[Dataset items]
Lemma after_change_invariants (now : timestamp) (user_id : Z)
    (subj chap comp status : string) (db : database) :
  progress_ids_distinct db /\ usernames_unique db /\ one_row_per_key db ->
  progress_ids_distinct (after_change now user_id subj chap comp status db) /\
  usernames_unique (after_change now user_id subj chap comp status db) /\
  one_row_per_key (after_change now user_id subj chap comp status db).
Proof.
  intros [Hids [Hnames Hkeys]].
  unfold progress_ids_distinct, usernames_unique, one_row_per_key, after_change.
  change (users (after_audit now user_id "UPDATE_PROGRESS"
                   (audit_details subj chap comp status)
                   (after_upsert now user_id subj chap comp status db)))
    with (users (after_upsert now user_id subj chap comp status db)).
  rewrite after_audit_progress, (after_upsert_progress _ _ _ _ _ _ _ Hids).
  split; [now apply upsert_keeps_ids_distinct|]. split.
  - destruct (after_upsert_audit_logs now user_id subj chap comp status db)
      as [_ [_ ->]]. exact Hnames.
  - intros user_id' subj' chap' comp'.
    destruct (key_eq_dec (user_id, subj, chap, comp) (user_id', subj', chap', comp'))
      as [Heq|Hne].
    + injection Heq as Hu Hs Hc Hk. subst user_id' subj' chap' comp'.
      rewrite entries_for_upsert.
      specialize (Hkeys user_id subj chap comp). lia.
    + rewrite (entries_for_upsert_other _ _ _ _ _ _ _ _ _ _ _ _ Hne). apply Hkeys.
Qed.

(** X6: every world the program can reach satisfies the constraints of the schema
    (distinct primary keys in the progress table, unique user names) and holds
    at most one progress row per composite key. *)
Lemma reachable_invariants {P : Passlib} (w : world) :
  reachable w ->
  progress_ids_distinct (store w) /\ usernames_unique (store w) /\
  one_row_per_key (store w).
Proof.
  induction 1 as [t | t w _ IH | salt w _ IH | salt username password role w _ IH
                  | username password w _ IH | user_id action details w _ IH
                  | user_id subj chap comp picked w _ IH].
  - split; [constructor | split; [constructor|]].
    intros user_id subj chap comp. cbn. lia.
  - exact IH.
  - destruct (init_db_run salt w) as [-> | [Hempty ->]]; [exact IH|].
    destruct IH as [Hids [_ Hkeys]]. cbn [store with_store].
    repeat split; [exact Hids | | exact Hkeys].
    unfold usernames_unique. cbn [users with_users map].
    constructor; [intros [] | constructor].
  - rewrite create_user_run. destruct (too_long password); [exact IH|].
    destruct (existsb (has_username username) (users (store w))) eqn:Htaken;
      cbn [snd]; [exact IH|].
    destruct IH as [Hids [Hnames Hkeys]]. cbn [store with_store].
    repeat split; [exact Hids | | exact Hkeys].
    unfold usernames_unique in *. cbn [users with_users]. rewrite map_app.
    apply NoDup_app; [exact Hnames | repeat constructor; intros [] |].
    intros x Hx [<-|[]]. exact (has_username_in _ _ Htaken Hx).
  - rewrite login_user_run. exact IH.
  - rewrite log_audit_run. exact IH.
  - destruct (view_subjects_cell_run user_id subj chap comp picked w) as [idx [_ ->]].
    destruct (_ =? _)%string; cbn [snd store with_store]; [exact IH|].
    now apply after_change_invariants.
Qed.

(** ** The bootstrap scenario, run

    A fresh store, bootstrapped, holds exactly the admin account; logging in
    as "admin" with the default password gives the record with role "admin",
    and a wrong password gives [None]. *)
Example bootstrap_scenario :
  List.length (users (store seeded_world)) = 1%nat /\
  fst (login_user (P := demo_passlib) DEFAULT_ADMIN_USER DEFAULT_ADMIN_PASS seeded_world)
  = Ok (Some (mk_session_user 1 "admin" "admin")) /\
  fst (login_user (P := demo_passlib) DEFAULT_ADMIN_USER "wrong" seeded_world) = Ok None.
Proof. vm_compute. auto. Qed.

(** * Further properties of the services and pages *)

(** ** Logging in *)

(** X1: [login_user] never writes.  For a user name without a row it returns
    [None].  It returns a user record only for a row of the table that carries
    the user name asked for and whose stored hash verifies the password, and
    the record is that row's id, user name and role.  It raises only what
    [verify] raises on such a row: for a password over the size limit, or for
    a stored value that is not a hash.  Where user names are unique the
    outcome is exactly that of [verify] on the user's row. *)
Theorem login_user_exact {P : Passlib} (username password : string) (w : world) :
  snd (login_user username password w) = w /\
  (existsb (has_username username) (users (store w)) = false ->
   fst (login_user username password w) = Ok None) /\
  (forall s, fst (login_user username password w) = Ok (Some s) ->
     exists r, In r (users (store w)) /\ u_username r = username /\
               verify_password password (u_password r) = Ok true /\
               s = mk_session_user (u_id r) username (u_role r)) /\
  (forall e, fst (login_user username password w) = Raise e ->
     exists r, In r (users (store w)) /\ u_username r = username /\
               verify_password password (u_password r) = Raise e) /\
  (usernames_unique (store w) ->
   forall r, In r (users (store w)) -> u_username r = username ->
     fst (login_user username password w)
     = match verify_password password (u_password r) with
       | Ok true => Ok (Some (mk_session_user (u_id r) username (u_role r)))
       | Ok false => Ok None
       | Raise e => Raise e
       end).
Proof.
  rewrite login_user_run. cbn [fst snd].
  split; [reflexivity|]. split; [|split; [|split]].
  - intros Hnone. now rewrite (filter_none _ _ Hnone).
  - intros s Hs.
    destruct (filter (has_username username) (users (store w))) as [|r rest] eqn:Hrows;
      [discriminate|].
    assert (Hr : In r (filter (has_username username) (users (store w))))
      by (rewrite Hrows; now left).
    apply filter_In in Hr. destruct Hr as [Hin Hname].
    apply String.eqb_eq in Hname.
    destruct (verify_password password (u_password r)) as [[|]|e] eqn:Hverify;
      try discriminate.
    exists r. split; [exact Hin|]. split; [exact Hname|]. split; [exact Hverify|].
    rewrite <- Hname. congruence.
  - intros e He.
    destruct (filter (has_username username) (users (store w))) as [|r rest] eqn:Hrows;
      [discriminate|].
    assert (Hr : In r (filter (has_username username) (users (store w))))
      by (rewrite Hrows; now left).
    apply filter_In in Hr. destruct Hr as [Hin Hname].
    apply String.eqb_eq in Hname.
    destruct (verify_password password (u_password r)) as [[|]|e'] eqn:Hverify;
      try discriminate.
    exists r. split; [exact Hin|]. split; [exact Hname|]. rewrite Hverify. congruence.
  - intros Hunique r Hin Hname. subst username.
    now rewrite (unique_username_row _ r Hunique Hin).
Qed.

Lemma login_user_exact_witness :
  fst (login_user (P := demo_passlib) "admin" oversize_password seeded_world)
  = Raise PasswordSizeError /\
  fst (login_user (P := demo_passlib) "admin" "admin123" seeded_world)
  = Ok (Some (mk_session_user 1 "admin" "admin")).
Proof.
  destruct (login_user_exact (P := demo_passlib) "admin" oversize_password seeded_world)
    as [_ [_ [_ [_ Hlong]]]].
  destruct (login_user_exact (P := demo_passlib) "admin" "admin123" seeded_world)
    as [_ [_ [_ [_ Hgood]]]].
  split.
  - rewrite (Hlong ltac:(unfold usernames_unique; vm_compute;
                         constructor; [intros [] | constructor])
               (mk_user 1 "admin" "admin123$salt0" "admin" 1700000000)
               ltac:(vm_compute; auto) eq_refl).
    vm_compute. reflexivity.
  - rewrite (Hgood ltac:(unfold usernames_unique; vm_compute;
                         constructor; [intros [] | constructor])
               (mk_user 1 "admin" "admin123$salt0" "admin" 1700000000)
               ltac:(vm_compute; auto) eq_refl).
    vm_compute. reflexivity.
Defined.
(** [parseaddr] on the two shapes [name <address>] and [address]. *)
Fixpoint take_until (c : N) (s : list N) : list N :=
  match s with
  | [] => []
  | x :: s' => if x =? c then [] else x :: take_until c s'
  end.
Fixpoint drop_through (c : N) (s : list N) : option (list N) :=
  match s with
  | [] => None
  | x :: s' => if x =? c then Some s' else drop_through c s'
  end.
Fixpoint drop_while (f : N -> bool) (s : list N) : list N :=
  match s with
  | [] => []
  | x :: s' => if f x then drop_while f s' else s
  end.
Definition rstrip (s : list N) : list N := rev (drop_while (N.eqb 32) (rev s)).
Definition lstrip (s : list N) : list N := drop_while (N.eqb 32) s.

Definition lib_parseaddr (s : list N) : list N * list N :=
  match drop_through 60 s with
  | Some after => (rstrip (take_until 60 s), take_until 62 after)
  | None => ([], s)
  end.

Definition new_year_2024 : list N := lit "Mon, 01 Jan 2024 00:00:00 +0000".
Definition year_99999 : list N := lit "1 Jan 99999 00:00:00 +0000".

Definition lib_parsedate_tz (h : option (list N)) : option date_tuple :=
  match h with
  | None => None
  | Some h =>
      if bool_decide (h = new_year_2024) then Some (DateTuple 2024 1 1 0 0 0 0)
      else if bool_decide (h = year_99999) then Some (DateTuple 99999 1 1 0 0 0 0)
      else None
  end.

(** Days from 1970-01-01 to a date of the proleptic Gregorian calendar. *)
Definition days_from_civil (y m d : Z) : Z :=
  let y := (if m <=? 2 then y - 1 else y)%Z in
  let era := (y / 400)%Z in
  let yoe := (y - era * 400)%Z in
  let mp := (if m <=? 2 then m + 9 else m - 3)%Z in
  let doy := ((153 * mp + 2) / 5 + d - 1)%Z in
  let doe := (yoe * 365 + yoe / 4 - yoe / 100 + doy)%Z in
  (era * 146097 + doe - 719468)%Z.

(** [mktime_tz] goes through [datetime.date], which takes the years 1
    to 9999. *)
Definition lib_mktime_tz (d : date_tuple) : result pyfloat :=
  if ((1 <=? dt_year d) && (dt_year d <=? 9999))%Z then
    Ok (Float ((days_from_civil (dt_year d) (dt_month d) (dt_day d) * 86400
                + dt_hour d * 3600 + dt_minute d * 60 + dt_second d
                - dt_tzoffset d) * 1000000)%Z)
  else Raise (Exn ValueError (lit "year is out of range")).

(** The local zone of the examples is UTC. *)
Definition lib_fromtimestamp (f : pyfloat) : result datetime :=
  Ok (Datetime (float_micros f)).
Definition lib_timestamp_of (t : datetime) : result pyfloat :=
  Ok (Float (datetime_micros t)).

(** The decimal digits of a number. *)
Fixpoint digits_onto (fuel : nat) (n : N) (acc : list N) : list N :=
  match fuel with
  | O => acc
  | S fuel' =>
      let acc := (48 + n mod 10) :: acc in
      if n / 10 =? 0 then acc else digits_onto fuel' (n / 10) acc
  end.
Definition digits (n : N) : list N := digits_onto (S (N.size_nat n)) n [].
Lemma find_first_index {A} (f : A → bool) (l : list A) :
  ∀ i a, l !! i = Some a → f a = true →
    (∀ j b, (j < i)%nat → l !! j = Some b → f b = false) →
    List.find f l = Some a.
Proof.
  induction l as [|x l IH]; intros i a Hi Ha Hbefore; [destruct i; discriminate|].
  destruct i as [|i]; simpl in *.
  - inversion Hi; subst. rewrite Ha. reflexivity.
  - rewrite (Hbefore 0%nat x) by (lia || reflexivity).
    apply (IH i a Hi Ha). intros j b Hj Hb. apply (Hbefore (S j) b); [lia | exact Hb].
Qed.

Lemma find_none_all {A} (f : A → bool) (l : list A) :
  (∀ a, a ∈ l → f a = false) → List.find f l = None.
Proof.
  induction l as [|x l IH]; intros H; [reflexivity|]. simpl.
  rewrite (H x) by constructor. apply IH. intros a Ha. apply H. constructor. exact Ha.
Qed.

Lemma find_some_elem {A} (f : A → bool) (l : list A) a :
  a ∈ l → f a = true → ∃ b, List.find f l = Some b ∧ b ∈ l ∧ f b = true.
Proof.
  induction l as [|x l IH]; intros Hin Ha; [inversion Hin|]. simpl.
  destruct (f x) eqn:Hx.
  - exists x. split; [reflexivity|]. split; [constructor | exact Hx].
  - inversion Hin; subst; [congruence|].
    destruct (IH ltac:(assumption) Ha) as [b [Hb [Hbl Hfb]]].
    exists b. split; [exact Hb|]. split; [constructor; exact Hbl | exact Hfb].
Qed.

(** [slice] on indices that are not negative. *)
Lemma slice_nat s (a b : nat) :
  slice s (Z.of_nat a) (Z.of_nat b)
  = take (Nat.min b (length s) - Nat.min a (length s)) (drop (Nat.min a (length s)) s).
Proof.
  unfold slice, rel_index.
  replace (Z.of_nat a <? 0)%Z with false by (symmetry; apply Z.ltb_ge; lia).
  replace (Z.of_nat b <? 0)%Z with false by (symmetry; apply Z.ltb_ge; lia).
  f_equal; [|f_equal]; lia.
Qed.

Lemma slice_prefix s (n : nat) :
  (n ≤ length s)%nat → slice s 0 (Z.of_nat n) = take n s.
Proof.
  intros H. change 0%Z with (Z.of_nat 0).
  rewrite (slice_nat s 0 n). rewrite Nat.min_0_l, Nat.sub_0_r.
  rewrite (Nat.min_l n) by exact H. reflexivity.
Qed.

(** * Properties of [detect] *)

(** The model agrees with the expectations of the repository's tests. *)
Lemma test_cases_pass : forallb passes test_cases = true.
Proof. vm_compute. reflexivity. Qed.


(** C3: for the stdout [Claude wants to run: git commit -m "test"] and no
    agentId, [detect] returns isBlocked = true, operation = 'bash command'
    and blockedCommand = [git commit -m "test"]. *)
Theorem scenario_A_blocked σ :
  let res := (detect scenario_A σ).1 in
  isBlocked res = true
  ∧ operation res = Some (js "bash command")
  ∧ blockedCommand res = Some (js "git commit -m " ++ [dquote] ++ js "test" ++ [dquote]).
Proof.
  rewrite detect_run. cbv zeta. cbn [fst].
  repeat split; vm_compute; reflexivity.
Qed.

(** C1 (the code at the input of the repository's truncation tests): a
    captured command of 150 characters comes back as its first 100
    characters followed by the ellipsis, 103 characters in all. *)
Theorem long_command_is_103 σ :
  blockedCommand (detect long_command_input σ).1
  = Some (repeat (chr "a") 100 ++ js "...")
  ∧ length <$> blockedCommand (detect long_command_input σ).1 = Some 103%nat.
Proof.
  rewrite detect_run. cbn [fst]. split; vm_compute; reflexivity.
Qed.

(** Whatever the input, a returned command has at most 103 characters. *)
Lemma command_of_match_length m cmd :
  command_of_match m = Some cmd → (length cmd ≤ 103)%nat.
Proof.
  unfold command_of_match. destruct m as [a|]; [|discriminate].
  destruct (m_item a 1) as [[|c t]|]; try discriminate.
  intros H. inversion H; subst; clear H.
  destruct (100 <? length (trim (c :: t)))%nat eqn:E.
  - apply Nat.ltb_lt in E. rewrite length_app.
    change 100%Z with (Z.of_nat 100). rewrite slice_prefix by lia.
    rewrite length_take. change (length (js "...")) with 3%nat. lia.
  - apply Nat.ltb_ge in E. lia.
Qed.
(** X3: with at least one attempt allowed, the fallback sentence of the last
    line is never what the call returns by itself: after [n] delays, the
    attempts 1 to [n] failed with a transient error and attempt [n + 1]
    decides, either by the text it got or by the error it met, an error that
    is not transient or that of the last attempt allowed. *)
Theorem outcome_of_last_attempt :
  forall backend retries delay,
    (1 <= retries)%nat ->
    let res := callGeminiRetry backend retries delay in
    let n := length (snd res) in
    (forall k, (1 <= k <= n)%nat ->
       exists error,
         try_generate backend k = inr error /\
         transient (message_of error) = true) /\
    match fst res with
    | Returned resText => try_generate backend (S n) = inl resText
    | Thrown error =>
        try_generate backend (S n) = inr error /\
        (transient (message_of error) = false \/ S n = retries)
    end.
Proof.
  intros backend retries delay Hr res n.
  destruct retries as [|fuel]; [lia|].
  pose proof (attempts_decided backend (S fuel) delay fuel 1 ltac:(lia)) as H.
  cbn zeta in H. fold (callGeminiRetry backend (S fuel) delay) in H.
  fold res in H. fold n in H. destruct H as [Hbefore Hlast].
  split; [intros k Hk; apply Hbefore; lia | exact Hlast].
Qed.

Lemma outcome_of_last_attempt_witness :
  (1 <= 3)%nat /\
  try_generate Samples.unavailable_then_hi
    (S (length (snd (callGeminiRetry Samples.unavailable_then_hi 3 1000)))) =
  inl "hi".
Proof.
  split; [lia|].
  destruct (outcome_of_last_attempt Samples.unavailable_then_hi 3 1000)
    as [_ Hlast]; [lia|].
  exact Hlast.
Defined.

(** X4: a rejected call is retried only for a transient error and only
    while attempts remain: an error whose message has none of the three
    signatures (an error without message among them), or the error of the
    last attempt allowed, is rethrown at once, without a delay. *)
Theorem failure_not_retried :
  forall backend retries delay fuel attempt error,
    backend attempt = Failure error ->
    transient (message_of error) = false \/ (retries <= attempt)%nat ->
    attempts backend retries delay (S fuel) attempt = (Thrown error, []).
Proof.
  intros backend retries delay fuel attempt error Hb Hwhy.
  apply AgentFacts.attempts_terminal.
  - now apply AgentFacts.try_generate_failure.
  - destruct Hwhy as [Htr | Hle].
    + rewrite Htr. apply andb_false_r.
    + replace (attempt <? retries)%nat with false
        by (symmetry; apply Nat.ltb_ge; lia).
      reflexivity.
Qed.

Lemma failure_not_retried_witness :
  transient (message_of (mkError None)) = false /\
  attempts (fun _ => Failure (mkError None)) 3 1000 3 1 =
    (Thrown (mkError None), []).
Proof.
  split; [reflexivity|].
  apply (failure_not_retried (fun _ => Failure (mkError None)) 3 1000 2 1
           (mkError None)); [reflexivity | left; reflexivity].
Defined.

End Backoff.

(** ** The waiting queue *)

Module Waiting.

Import Shared Server Spec Protocol Matchmaking Exclusivity.

Lemma tag_compatible_sym a b : tag_compatible a b -> tag_compatible b a.
Proof.
  intros [[Ha Hb] | [Ha [Hb [tag [Hina Hinb]]]]]; [left; now split | right].
  repeat split; try assumption. now exists tag.
Qed.

Section Pairs.

Variable R : QueuedUser -> QueuedUser -> Prop.

Lemma pairs_filter (p : QueuedUser -> bool) (l : list QueuedUser) :
  ForallOrdPairs R l -> ForallOrdPairs R (filter p l).
Proof.
  induction 1 as [|a l Ha Hl IH]; cbn [filter]; [constructor|].
  destruct (p a); [|exact IH]. constructor; [|exact IH].
  rewrite Forall_forall in *. intros x Hx. apply filter_In in Hx. now apply Ha.
Qed.

Lemma pairs_without (pre : list QueuedUser) e post :
  ForallOrdPairs R (pre ++ e :: post) -> ForallOrdPairs R (pre ++ post).
Proof.
  induction pre as [|a pre IH]; cbn [app]; intros H;
    inversion H as [|x l Hx Hl]; subst; [assumption|].
  constructor; [|now apply IH].
  rewrite Forall_forall in *. intros y Hy. apply Hx.
  apply in_app_or in Hy. apply in_or_app.
  destruct Hy; [now left | right; now right].
Qed.

Lemma pairs_snoc (l : list QueuedUser) x :
  ForallOrdPairs R l -> Forall (fun u => R u x) l ->
  ForallOrdPairs R (l ++ [x]).
Proof.
  induction 1 as [|a l Ha Hl IH]; cbn [app]; intros Hx.
  - repeat constructor.
  - inversion Hx as [|y l' Hax Hlx]; subst.
    constructor; [|now apply IH].
    apply Forall_app. split; [assumption | now constructor].
Qed.

End Pairs.

(** One event keeps the waiting entries pairwise incompatible. *)
Lemma step_strangers st e :
  strangers (waitingQueue st) -> strangers (waitingQueue (fst (step st e))).
Proof.
  unfold strangers. intros Hs.
  assert (Hsan : forall sid,
             ForallOrdPairs
               (fun u v => ~ tag_compatible (interests u) (interests v))
               (sanitize sid (waitingQueue st)))
    by (intros sid; now apply pairs_filter).
  destruct e as [sid | sid [[|] userTags] | sid target payload | sid | sid];
    cbn [step].
  - exact Hs.
  - destruct (first_passing userTags (sanitize sid (waitingQueue st)))
      as [Hnone | [pre [e [post [Hq [Hpre He]]]]]].
    + rewrite (join_mode_enqueued st sid userTags Hnone).
      cbn [fst waitingQueue]. apply pairs_snoc; [apply Hsan|].
      eapply Forall_impl; [|exact Hnone].
      cbn beta. intros u Hu Hc. cbn [interests] in Hc.
      apply tag_compatible_sym in Hc. apply passes_spec in Hc. congruence.
    + pose proof (join_mode_matched st sid userTags pre e post Hq Hpre He)
        as Hj.
      cbv zeta in Hj. rewrite Hj. cbn [fst waitingQueue].
      specialize (Hsan sid). rewrite Hq in Hsan.
      now apply pairs_without in Hsan.
  - unfold join_mode. cbn [mode fst waitingQueue]. apply Hsan.
  - exact Hs.
  - unfold leave_chat.
    destruct (leave_rooms sid (rooms_of (adapter st) sid) (adapter st)).
    cbn [fst waitingQueue]. apply Hsan.
  - unfold disconnecting. cbn [fst waitingQueue]. apply Hsan.
Qed.

(** X5: whatever the sockets do, no two participants that could be matched
    with each other wait at the same time: the entries of the queue are
    pairwise incompatible (in particular at most one of them has no tags). *)
Theorem queue_of_strangers :
  forall es, strangers (waitingQueue (fst (run init es))).
Proof.
  intros es.
  assert (H : forall st, strangers (waitingQueue st) ->
                         strangers (waitingQueue (fst (run st es)))).
  { induction es as [|e es IH]; intros st Hs; [exact Hs|].
    rewrite fst_run_cons. apply IH. now apply step_strangers. }
  apply H. constructor.
Qed.

Lemma not_queued_after_sanitize sid queue l :
  incl l (sanitize sid queue) -> ~ In sid (map id l).
Proof.
  intros Hincl Hin. apply in_map_iff in Hin. destruct Hin as [u [Hu Hin]].
  apply Hincl, sanitize_In in Hin. tauto.
Qed.

(** X6: [join_mode] always answers the requester, with [waiting_in_queue]
    or with a [match_found], never with both; and the requester is in the
    queue afterwards exactly when the answer was [waiting_in_queue] (so
    never after a match, and never in agent mode). *)
Theorem join_mode_reply :
  forall st sid request,
    let res := join_mode sid request st in
    let queued := In sid (map id (waitingQueue (fst res))) in
    (In (sid, waiting_in_queue) (snd res) <-> queued) /\
    ((exists chatData initiator,
         In (sid, match_found chatData initiator) (snd res)) <-> ~ queued).
Proof.
  intros st sid [[|] userTags] res queued; unfold queued, res; clear queued res.
  - destruct (first_passing userTags (sanitize sid (waitingQueue st)))
      as [Hnone | [pre [e [post [Hq [Hpre He]]]]]].
    + rewrite (join_mode_enqueued st sid userTags Hnone).
      cbn [fst snd waitingQueue].
      assert (Hin : In sid (map id (sanitize sid (waitingQueue st) ++
                                    [mkQueuedUser sid userTags]))).
      { rewrite map_app. apply in_or_app. right. now left. }
      split; split; try tauto.
      * intros _. now left.
      * intros [chatData [initiator [H | []]]]. discriminate.
    + pose proof (join_mode_matched st sid userTags pre e post Hq Hpre He)
        as Hj.
      cbv zeta in Hj. rewrite Hj. cbn [fst snd waitingQueue].
      assert (Hout : ~ In sid (map id (pre ++ post))).
      { apply (not_queued_after_sanitize sid (waitingQueue st)).
        rewrite Hq. intros u Hu. apply in_app_or in Hu. apply in_or_app.
        destruct Hu; [now left | right; now right]. }
      split; split; try tauto.
      * intros Hin. apply in_app_or in Hin. destruct Hin as [Hin | [H | []]].
        -- unfold emit_room in Hin. apply in_map_iff in Hin.
           destruct Hin as [t [Ht _]]. discriminate.
        -- discriminate.
      * intros _. do 2 eexists. apply in_or_app. right. now left.
  - unfold join_mode. cbn [mode fst snd waitingQueue emit_socket].
    assert (Hout : ~ In sid (map id (sanitize sid (waitingQueue st))))
      by (apply (not_queued_after_sanitize sid (waitingQueue st)), incl_refl).
    split; split; try tauto.
    + intros [H | []]. discriminate.
    + intros _. do 2 eexists. now left.
Qed.

(** With distinct ids, removing the entries of [sid] removes one entry at
    most, in place. *)
Lemma sanitize_one sid queue :
  NoDup (map id queue) ->
  (sanitize sid queue = queue /\ ~ In sid (map id queue)) \/
  exists pre u post,
    queue = pre ++ u :: post /\ id u = sid /\ sanitize sid queue = pre ++ post.
Proof.
  unfold sanitize. induction queue as [|v queue IH]; intros Hnd.
  - left. split; [reflexivity | intros []].
  - cbn [map] in Hnd. apply NoDup_cons_iff in Hnd. destruct Hnd as [Hv Hnd].
    cbn [filter]. destruct (String.eqb (id v) sid) eqn:E; cbn [negb].
    + apply String.eqb_eq in E. right. exists [], v, queue.
      repeat split; [assumption|]. cbn [app].
      apply Rooms.filter_all. intros u Hu.
      apply negb_true_iff, String.eqb_neq. intros Heq. apply Hv.
      rewrite E, <- Heq. now apply in_map.
    + apply String.eqb_neq in E.
      destruct (IH Hnd) as [[Heq Hnot] | [pre [u [post [Hq [Hu Heq]]]]]].
      * left. split; [now rewrite Heq|]. cbn [map]. intros [H | H]; tauto.
      * right. exists (v :: pre), u, post. cbn [app].
        repeat split; [now rewrite Hq | assumption | now rewrite Heq].
Qed.

(** X7: a [leave_chat] or a disconnect takes the socket out of the queue
    and touches no other entry: either the socket was not queued and the
    queue is as before, or exactly its one entry is removed and the entries
    around it keep their order. *)
Theorem withdrawal_purges_queue :
  forall es sid e,
    withdrawal sid e ->
    let queue := waitingQueue (fst (run init es)) in
    let queue' := waitingQueue (fst (step (fst (run init es)) e)) in
    (queue' = queue /\ (In sid (map id queue) -> False)) \/
    exists pre u post,
      queue = pre ++ u :: post /\ id u = sid /\ queue' = pre ++ post /\
      (In sid (map id queue') -> False).
Proof.
  intros es sid e He queue queue'.
  assert (Hnd : NoDup (map id queue))
    by (apply run_queue_unique; constructor).
  assert (Hq : queue' = sanitize sid queue).
  { unfold queue', queue. destruct He as [-> | ->]; cbn [step].
    - unfold leave_chat.
      now destruct (leave_rooms sid _ (adapter (fst (run init es)))).
    - reflexivity. }
  rewrite Hq.
  destruct (sanitize_one sid queue Hnd)
    as [[Heq Hnot] | [pre [u [post [Hsplit [Hu Heq]]]]]].
  - left. now split.
  - right. exists pre, u, post. repeat split; try assumption.
    apply sanitize_id_fresh.
Qed.

Lemma withdrawal_purges_queue_witness :
  withdrawal "B" (LeaveChat "B") /\
  ((waitingQueue (fst (step three_waiting (LeaveChat "B"))) =
      waitingQueue three_waiting /\
    (In "B" (map id (waitingQueue three_waiting)) -> False)) \/
   exists pre u post,
     waitingQueue three_waiting = pre ++ u :: post /\
     id u = "B" /\
     waitingQueue (fst (step three_waiting (LeaveChat "B"))) = pre ++ post /\
     (In "B" (map id (waitingQueue (fst (step three_waiting (LeaveChat "B")))))
      -> False)).
Proof.
  split; [left; reflexivity|].
  apply (withdrawal_purges_queue
           [Connection "A"; Connection "B"; Connection "C"; Connection "R";
            JoinMode "A" (mkChatRequest human ["x"]);
            JoinMode "B" (mkChatRequest human ["y"]);
            JoinMode "C" (mkChatRequest human ["z"])]
           "B" (LeaveChat "B")).
  left. reflexivity.
Defined.

End Waiting.

(** ** Leaving and disconnecting *)

Module Withdrawal.

Import Shared Server Spec Protocol Rooms Exclusivity Relay.

(** Dropping memberships of [sid] changes the other sockets of no room. *)
Lemma others_filter f ad sid room :
  (forall m, f m = false -> fst m = sid) ->
  others (filter f ad) sid room = others ad sid room.
Proof.
  intros Hf. unfold others, members.
  induction ad as [|m ad IH]; [reflexivity|].
  cbn [filter]. destruct (f m) eqn:E.
  - cbn [filter]. destruct (String.eqb (snd m) room); cbn [map filter];
      [|exact IH].
    destruct (negb (String.eqb (fst m) sid)); now rewrite IH.
  - rewrite IH. destruct (String.eqb (snd m) room); cbn [map filter];
      [|reflexivity].
    rewrite (Hf m E), String.eqb_refl. reflexivity.
Qed.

What you should do: Which lines above run from the one containing "- destruct (after_upsert_audit_logs" to the one containing "intros x Hx [<-|[]]."? Give them again exactly, both ends included.

Task response:
  - destruct (after_upsert_audit_logs now user_id subj chap comp status db)
      as [_ [_ ->]]. exact Hnames.
  - intros user_id' subj' chap' comp'.
    destruct (key_eq_dec (user_id, subj, chap, comp) (user_id', subj', chap', comp'))
      as [Heq|Hne].
    + injection Heq as Hu Hs Hc Hk. subst user_id' subj' chap' comp'.
      rewrite entries_for_upsert.
      specialize (Hkeys user_id subj chap comp). lia.
    + rewrite (entries_for_upsert_other _ _ _ _ _ _ _ _ _ _ _ _ Hne). apply Hkeys.
Qed.

(** X6: every world the program can reach satisfies the constraints of the schema
    (distinct primary keys in the progress table, unique user names) and holds
    at most one progress row per composite key. *)
Lemma reachable_invariants {P : Passlib} (w : world) :
  reachable w ->
  progress_ids_distinct (store w) /\ usernames_unique (store w) /\
  one_row_per_key (store w).
Proof.
  induction 1 as [t | t w _ IH | salt w _ IH | salt username password role w _ IH
                  | username password w _ IH | user_id action details w _ IH
                  | user_id subj chap comp picked w _ IH].
  - split; [constructor | split; [constructor|]].
    intros user_id subj chap comp. cbn. lia.
  - exact IH.
  - destruct (init_db_run salt w) as [-> | [Hempty ->]]; [exact IH|].
    destruct IH as [Hids [_ Hkeys]]. cbn [store with_store].
    repeat split; [exact Hids | | exact Hkeys].
    unfold usernames_unique. cbn [users with_users map].
    constructor; [intros [] | constructor].
  - rewrite create_user_run. destruct (too_long password); [exact IH|].
    destruct (existsb (has_username username) (users (store w))) eqn:Htaken;
      cbn [snd]; [exact IH|].
    destruct IH as [Hids [Hnames Hkeys]]. cbn [store with_store].
    repeat split; [exact Hids | | exact Hkeys].
    unfold usernames_unique in *. cbn [users with_users]. rewrite map_app.
    apply NoDup_app; [exact Hnames | repeat constructor; intros [] |].
    intros x Hx [<-|[]]. exact (has_username_in _ _ Htaken Hx).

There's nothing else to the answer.